### EXERCISE DETAILS
Say, as a bare number, how many lines of the listing hold "RegexText".
··· DATA FOR THE TASK ···
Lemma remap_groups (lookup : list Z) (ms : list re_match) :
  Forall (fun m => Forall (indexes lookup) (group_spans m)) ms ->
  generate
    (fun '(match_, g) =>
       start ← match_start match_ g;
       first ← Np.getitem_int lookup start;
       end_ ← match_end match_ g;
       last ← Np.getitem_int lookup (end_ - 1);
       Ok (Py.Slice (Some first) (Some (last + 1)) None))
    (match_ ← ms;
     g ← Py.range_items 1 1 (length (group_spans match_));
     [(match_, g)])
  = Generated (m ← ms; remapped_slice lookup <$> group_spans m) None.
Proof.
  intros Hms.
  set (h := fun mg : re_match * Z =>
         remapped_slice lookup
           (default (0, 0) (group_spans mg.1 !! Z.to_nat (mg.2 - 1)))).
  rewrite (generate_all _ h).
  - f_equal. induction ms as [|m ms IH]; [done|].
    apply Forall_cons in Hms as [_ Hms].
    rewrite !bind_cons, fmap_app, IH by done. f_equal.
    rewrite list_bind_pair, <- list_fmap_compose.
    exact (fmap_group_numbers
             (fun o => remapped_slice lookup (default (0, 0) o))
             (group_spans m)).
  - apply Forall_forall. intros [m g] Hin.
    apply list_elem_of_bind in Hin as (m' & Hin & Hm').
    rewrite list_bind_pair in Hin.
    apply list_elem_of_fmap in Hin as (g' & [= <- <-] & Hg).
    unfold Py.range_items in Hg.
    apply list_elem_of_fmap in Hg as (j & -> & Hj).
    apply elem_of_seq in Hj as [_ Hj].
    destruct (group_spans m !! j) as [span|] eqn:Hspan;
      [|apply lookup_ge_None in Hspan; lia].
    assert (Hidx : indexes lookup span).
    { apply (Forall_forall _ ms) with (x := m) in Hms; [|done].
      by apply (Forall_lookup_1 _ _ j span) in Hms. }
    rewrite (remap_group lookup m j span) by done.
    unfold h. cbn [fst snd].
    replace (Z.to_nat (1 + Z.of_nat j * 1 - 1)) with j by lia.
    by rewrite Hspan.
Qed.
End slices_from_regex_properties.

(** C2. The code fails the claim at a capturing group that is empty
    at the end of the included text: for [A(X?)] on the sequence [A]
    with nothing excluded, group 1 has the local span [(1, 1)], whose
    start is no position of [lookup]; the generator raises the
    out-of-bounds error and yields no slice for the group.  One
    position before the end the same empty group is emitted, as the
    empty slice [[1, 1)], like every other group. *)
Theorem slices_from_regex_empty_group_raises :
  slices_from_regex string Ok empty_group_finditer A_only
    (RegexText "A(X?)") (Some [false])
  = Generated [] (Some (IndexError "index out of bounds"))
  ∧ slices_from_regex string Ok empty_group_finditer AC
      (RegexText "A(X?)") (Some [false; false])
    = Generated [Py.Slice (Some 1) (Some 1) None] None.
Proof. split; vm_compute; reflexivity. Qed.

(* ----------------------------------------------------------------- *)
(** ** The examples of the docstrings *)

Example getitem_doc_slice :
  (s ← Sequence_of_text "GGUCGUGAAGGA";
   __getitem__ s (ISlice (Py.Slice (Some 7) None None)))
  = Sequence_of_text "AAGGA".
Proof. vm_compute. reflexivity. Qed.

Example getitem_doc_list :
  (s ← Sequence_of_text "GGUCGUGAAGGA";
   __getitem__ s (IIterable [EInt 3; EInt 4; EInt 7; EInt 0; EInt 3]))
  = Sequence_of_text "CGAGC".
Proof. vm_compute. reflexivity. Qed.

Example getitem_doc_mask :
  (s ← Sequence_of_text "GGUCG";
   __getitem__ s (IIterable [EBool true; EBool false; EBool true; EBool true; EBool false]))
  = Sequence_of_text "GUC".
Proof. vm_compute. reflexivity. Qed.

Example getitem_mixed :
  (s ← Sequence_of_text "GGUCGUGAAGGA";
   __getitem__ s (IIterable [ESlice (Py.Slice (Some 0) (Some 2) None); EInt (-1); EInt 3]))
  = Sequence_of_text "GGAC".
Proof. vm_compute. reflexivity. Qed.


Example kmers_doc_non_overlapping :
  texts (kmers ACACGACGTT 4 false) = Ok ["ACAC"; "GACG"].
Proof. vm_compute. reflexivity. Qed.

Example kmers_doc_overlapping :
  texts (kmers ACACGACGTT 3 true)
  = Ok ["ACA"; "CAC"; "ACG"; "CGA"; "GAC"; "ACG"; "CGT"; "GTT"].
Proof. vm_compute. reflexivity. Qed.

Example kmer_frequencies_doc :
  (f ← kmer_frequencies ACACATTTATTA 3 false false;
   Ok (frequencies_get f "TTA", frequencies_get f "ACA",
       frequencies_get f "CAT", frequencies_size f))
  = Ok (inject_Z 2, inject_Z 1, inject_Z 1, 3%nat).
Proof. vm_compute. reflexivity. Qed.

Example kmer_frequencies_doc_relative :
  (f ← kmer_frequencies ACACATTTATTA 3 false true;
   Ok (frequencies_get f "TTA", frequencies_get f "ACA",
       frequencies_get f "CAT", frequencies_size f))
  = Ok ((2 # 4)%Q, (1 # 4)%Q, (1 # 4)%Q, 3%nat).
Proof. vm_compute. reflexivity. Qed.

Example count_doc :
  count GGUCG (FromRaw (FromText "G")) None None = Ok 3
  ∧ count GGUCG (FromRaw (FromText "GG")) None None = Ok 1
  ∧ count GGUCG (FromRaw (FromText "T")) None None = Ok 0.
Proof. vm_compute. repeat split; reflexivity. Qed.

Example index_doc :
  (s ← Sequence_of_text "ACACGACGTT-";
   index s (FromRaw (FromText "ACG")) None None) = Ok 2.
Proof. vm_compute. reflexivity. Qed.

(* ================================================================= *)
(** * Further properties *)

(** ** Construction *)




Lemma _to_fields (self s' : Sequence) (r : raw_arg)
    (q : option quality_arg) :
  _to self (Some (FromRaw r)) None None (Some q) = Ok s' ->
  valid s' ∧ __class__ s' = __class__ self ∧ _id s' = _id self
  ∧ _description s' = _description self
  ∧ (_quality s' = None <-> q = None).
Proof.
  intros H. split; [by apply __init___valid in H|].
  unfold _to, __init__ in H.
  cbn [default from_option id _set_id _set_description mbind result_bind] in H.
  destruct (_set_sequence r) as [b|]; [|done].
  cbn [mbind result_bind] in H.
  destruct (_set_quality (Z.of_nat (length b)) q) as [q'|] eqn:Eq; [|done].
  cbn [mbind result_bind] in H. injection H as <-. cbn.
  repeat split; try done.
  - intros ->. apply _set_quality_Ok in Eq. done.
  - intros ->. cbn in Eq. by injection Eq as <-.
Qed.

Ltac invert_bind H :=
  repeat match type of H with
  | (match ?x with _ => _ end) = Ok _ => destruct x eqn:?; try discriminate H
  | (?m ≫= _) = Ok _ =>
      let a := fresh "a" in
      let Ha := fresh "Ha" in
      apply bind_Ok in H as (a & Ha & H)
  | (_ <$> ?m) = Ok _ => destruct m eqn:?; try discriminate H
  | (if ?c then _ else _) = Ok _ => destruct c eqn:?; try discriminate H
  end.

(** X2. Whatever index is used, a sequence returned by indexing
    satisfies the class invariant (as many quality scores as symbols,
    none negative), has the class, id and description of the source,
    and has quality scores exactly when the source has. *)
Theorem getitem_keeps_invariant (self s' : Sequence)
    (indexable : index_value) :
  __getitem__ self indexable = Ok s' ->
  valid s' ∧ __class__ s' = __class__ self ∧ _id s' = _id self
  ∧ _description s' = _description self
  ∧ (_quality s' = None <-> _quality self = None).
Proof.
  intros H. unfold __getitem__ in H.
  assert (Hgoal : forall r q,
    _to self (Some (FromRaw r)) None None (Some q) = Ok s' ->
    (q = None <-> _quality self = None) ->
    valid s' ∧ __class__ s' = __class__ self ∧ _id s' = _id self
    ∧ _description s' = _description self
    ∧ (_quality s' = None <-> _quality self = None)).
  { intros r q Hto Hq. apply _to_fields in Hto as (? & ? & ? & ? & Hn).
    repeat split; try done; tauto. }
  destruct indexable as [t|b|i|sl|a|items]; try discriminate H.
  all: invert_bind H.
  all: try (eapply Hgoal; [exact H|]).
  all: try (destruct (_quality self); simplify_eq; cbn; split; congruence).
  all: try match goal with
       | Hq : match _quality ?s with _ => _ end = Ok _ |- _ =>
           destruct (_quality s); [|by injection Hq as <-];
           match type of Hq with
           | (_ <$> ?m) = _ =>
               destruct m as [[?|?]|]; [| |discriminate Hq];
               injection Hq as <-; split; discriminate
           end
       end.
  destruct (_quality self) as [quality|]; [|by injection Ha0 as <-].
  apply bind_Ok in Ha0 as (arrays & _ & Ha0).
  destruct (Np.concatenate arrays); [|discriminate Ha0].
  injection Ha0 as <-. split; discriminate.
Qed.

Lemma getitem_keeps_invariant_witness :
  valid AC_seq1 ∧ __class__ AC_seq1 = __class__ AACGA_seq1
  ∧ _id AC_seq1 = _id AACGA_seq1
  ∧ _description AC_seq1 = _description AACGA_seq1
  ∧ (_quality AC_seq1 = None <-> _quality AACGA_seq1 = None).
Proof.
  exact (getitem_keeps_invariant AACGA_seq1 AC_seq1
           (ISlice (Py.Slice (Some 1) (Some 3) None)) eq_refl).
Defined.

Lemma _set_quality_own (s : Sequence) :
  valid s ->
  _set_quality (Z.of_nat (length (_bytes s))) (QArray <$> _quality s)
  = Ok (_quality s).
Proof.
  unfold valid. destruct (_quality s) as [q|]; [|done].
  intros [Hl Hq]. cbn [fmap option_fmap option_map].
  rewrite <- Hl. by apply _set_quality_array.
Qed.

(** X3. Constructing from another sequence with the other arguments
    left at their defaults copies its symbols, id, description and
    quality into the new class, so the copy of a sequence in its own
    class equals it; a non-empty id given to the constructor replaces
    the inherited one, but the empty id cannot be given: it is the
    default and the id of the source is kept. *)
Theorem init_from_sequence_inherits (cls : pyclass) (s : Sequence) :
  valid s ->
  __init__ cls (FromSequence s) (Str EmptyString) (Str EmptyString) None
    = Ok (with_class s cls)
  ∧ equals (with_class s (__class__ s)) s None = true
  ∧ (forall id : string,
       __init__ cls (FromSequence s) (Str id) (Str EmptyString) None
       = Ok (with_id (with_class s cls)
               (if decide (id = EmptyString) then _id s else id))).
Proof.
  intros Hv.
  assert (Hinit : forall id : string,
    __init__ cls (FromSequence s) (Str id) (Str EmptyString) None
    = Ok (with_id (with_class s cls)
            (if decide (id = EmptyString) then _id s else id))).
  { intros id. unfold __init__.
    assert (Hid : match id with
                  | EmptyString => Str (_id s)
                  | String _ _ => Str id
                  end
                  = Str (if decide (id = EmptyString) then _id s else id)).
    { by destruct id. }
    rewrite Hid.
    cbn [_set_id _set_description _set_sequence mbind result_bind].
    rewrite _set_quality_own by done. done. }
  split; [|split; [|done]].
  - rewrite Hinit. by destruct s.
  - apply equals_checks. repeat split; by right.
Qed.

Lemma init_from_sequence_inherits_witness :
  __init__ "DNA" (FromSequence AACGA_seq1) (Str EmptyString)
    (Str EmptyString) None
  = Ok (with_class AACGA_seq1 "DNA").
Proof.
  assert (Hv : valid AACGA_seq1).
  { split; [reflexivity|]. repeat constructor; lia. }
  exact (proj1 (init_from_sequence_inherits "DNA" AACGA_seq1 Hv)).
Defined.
···
··· DATA FOR THE TASK ···
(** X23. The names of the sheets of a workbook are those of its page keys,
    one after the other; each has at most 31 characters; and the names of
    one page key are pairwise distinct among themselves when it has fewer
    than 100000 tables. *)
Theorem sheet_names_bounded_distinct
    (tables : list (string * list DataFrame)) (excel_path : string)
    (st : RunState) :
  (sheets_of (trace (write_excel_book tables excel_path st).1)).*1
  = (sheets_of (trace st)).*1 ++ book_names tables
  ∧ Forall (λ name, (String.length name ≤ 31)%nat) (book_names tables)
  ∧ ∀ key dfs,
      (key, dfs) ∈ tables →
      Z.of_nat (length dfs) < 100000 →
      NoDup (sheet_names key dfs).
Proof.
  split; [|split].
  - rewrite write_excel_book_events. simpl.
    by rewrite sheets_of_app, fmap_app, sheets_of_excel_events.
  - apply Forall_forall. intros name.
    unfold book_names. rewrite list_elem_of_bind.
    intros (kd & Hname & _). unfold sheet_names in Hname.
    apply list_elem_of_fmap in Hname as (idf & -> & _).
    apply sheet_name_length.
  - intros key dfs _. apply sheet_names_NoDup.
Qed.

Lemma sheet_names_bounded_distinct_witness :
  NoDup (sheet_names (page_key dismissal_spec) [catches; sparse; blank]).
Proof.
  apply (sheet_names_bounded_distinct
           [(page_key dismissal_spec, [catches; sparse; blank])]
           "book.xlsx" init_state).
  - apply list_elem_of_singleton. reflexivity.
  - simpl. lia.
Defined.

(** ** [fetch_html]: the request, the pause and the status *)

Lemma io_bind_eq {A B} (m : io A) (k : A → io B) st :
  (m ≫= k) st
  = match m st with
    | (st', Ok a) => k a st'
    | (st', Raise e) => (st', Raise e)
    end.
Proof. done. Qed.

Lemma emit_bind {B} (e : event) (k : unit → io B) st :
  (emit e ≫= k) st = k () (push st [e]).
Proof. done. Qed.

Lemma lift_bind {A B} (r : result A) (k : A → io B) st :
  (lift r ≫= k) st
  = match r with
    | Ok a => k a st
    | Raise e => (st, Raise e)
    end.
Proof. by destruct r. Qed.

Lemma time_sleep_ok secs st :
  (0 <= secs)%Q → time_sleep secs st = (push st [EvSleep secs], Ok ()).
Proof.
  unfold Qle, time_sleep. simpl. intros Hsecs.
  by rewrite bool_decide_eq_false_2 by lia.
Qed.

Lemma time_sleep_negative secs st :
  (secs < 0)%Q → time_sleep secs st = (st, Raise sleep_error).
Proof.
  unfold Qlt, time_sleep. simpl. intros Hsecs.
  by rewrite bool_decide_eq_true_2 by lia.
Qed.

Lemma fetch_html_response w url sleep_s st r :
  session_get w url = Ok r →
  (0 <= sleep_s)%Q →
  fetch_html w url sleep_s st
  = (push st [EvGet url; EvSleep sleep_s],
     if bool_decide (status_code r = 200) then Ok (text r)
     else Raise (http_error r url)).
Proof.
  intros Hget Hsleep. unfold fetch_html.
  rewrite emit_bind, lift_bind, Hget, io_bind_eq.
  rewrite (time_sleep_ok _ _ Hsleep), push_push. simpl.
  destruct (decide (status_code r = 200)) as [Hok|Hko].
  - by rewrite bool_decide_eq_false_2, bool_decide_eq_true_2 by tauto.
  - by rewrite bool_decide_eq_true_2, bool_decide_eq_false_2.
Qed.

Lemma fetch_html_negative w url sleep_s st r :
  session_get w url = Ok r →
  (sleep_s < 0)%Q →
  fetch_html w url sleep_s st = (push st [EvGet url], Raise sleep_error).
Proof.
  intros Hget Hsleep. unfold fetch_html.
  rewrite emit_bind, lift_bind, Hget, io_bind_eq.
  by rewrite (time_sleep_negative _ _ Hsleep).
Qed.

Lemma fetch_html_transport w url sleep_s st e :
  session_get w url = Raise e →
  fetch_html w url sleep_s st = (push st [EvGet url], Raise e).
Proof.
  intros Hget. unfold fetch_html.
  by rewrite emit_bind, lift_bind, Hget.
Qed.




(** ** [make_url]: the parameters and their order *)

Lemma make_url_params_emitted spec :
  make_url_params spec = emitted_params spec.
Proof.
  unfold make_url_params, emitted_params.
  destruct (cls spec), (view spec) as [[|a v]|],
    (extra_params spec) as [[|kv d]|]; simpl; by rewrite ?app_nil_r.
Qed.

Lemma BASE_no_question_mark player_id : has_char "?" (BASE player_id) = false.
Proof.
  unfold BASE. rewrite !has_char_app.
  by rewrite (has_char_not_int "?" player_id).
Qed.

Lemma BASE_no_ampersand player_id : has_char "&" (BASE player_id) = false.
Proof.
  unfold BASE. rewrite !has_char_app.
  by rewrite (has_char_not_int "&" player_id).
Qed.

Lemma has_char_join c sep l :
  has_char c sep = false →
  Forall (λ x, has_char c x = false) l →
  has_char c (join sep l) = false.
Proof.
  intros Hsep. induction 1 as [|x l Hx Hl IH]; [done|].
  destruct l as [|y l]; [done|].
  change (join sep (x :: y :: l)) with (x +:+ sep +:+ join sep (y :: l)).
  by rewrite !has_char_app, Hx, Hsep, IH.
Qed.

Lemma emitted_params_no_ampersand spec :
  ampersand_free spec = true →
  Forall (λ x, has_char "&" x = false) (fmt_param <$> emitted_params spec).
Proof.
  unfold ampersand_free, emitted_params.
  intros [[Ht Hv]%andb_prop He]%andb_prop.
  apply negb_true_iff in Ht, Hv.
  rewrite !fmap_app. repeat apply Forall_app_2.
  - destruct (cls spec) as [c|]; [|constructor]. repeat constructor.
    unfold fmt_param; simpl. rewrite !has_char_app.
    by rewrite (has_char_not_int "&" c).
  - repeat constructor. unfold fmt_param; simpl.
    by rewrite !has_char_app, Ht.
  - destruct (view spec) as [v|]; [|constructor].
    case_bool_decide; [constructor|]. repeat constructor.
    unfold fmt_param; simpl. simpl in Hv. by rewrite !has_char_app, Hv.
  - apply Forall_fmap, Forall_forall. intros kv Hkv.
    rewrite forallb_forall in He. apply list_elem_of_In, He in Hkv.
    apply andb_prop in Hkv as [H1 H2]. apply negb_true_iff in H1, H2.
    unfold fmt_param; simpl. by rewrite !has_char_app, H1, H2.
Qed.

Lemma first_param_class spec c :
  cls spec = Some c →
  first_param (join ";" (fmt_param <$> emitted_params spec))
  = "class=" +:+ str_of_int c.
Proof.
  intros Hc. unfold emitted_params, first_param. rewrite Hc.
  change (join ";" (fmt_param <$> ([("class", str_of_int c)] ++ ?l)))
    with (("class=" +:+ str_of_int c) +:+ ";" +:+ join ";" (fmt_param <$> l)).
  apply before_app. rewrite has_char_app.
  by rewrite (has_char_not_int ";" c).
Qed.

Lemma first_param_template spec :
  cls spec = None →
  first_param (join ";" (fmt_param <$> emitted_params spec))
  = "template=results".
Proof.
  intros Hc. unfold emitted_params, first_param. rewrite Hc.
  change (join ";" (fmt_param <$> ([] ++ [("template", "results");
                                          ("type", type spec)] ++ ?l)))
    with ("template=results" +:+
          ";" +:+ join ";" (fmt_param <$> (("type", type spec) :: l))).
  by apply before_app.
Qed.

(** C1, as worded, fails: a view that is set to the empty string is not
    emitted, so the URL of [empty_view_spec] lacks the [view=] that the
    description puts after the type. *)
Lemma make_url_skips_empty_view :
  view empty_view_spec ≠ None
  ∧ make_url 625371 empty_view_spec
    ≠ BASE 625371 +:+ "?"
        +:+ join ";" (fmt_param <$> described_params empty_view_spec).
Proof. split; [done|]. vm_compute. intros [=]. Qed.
···
### ANSWER TO THE PROBLEM
2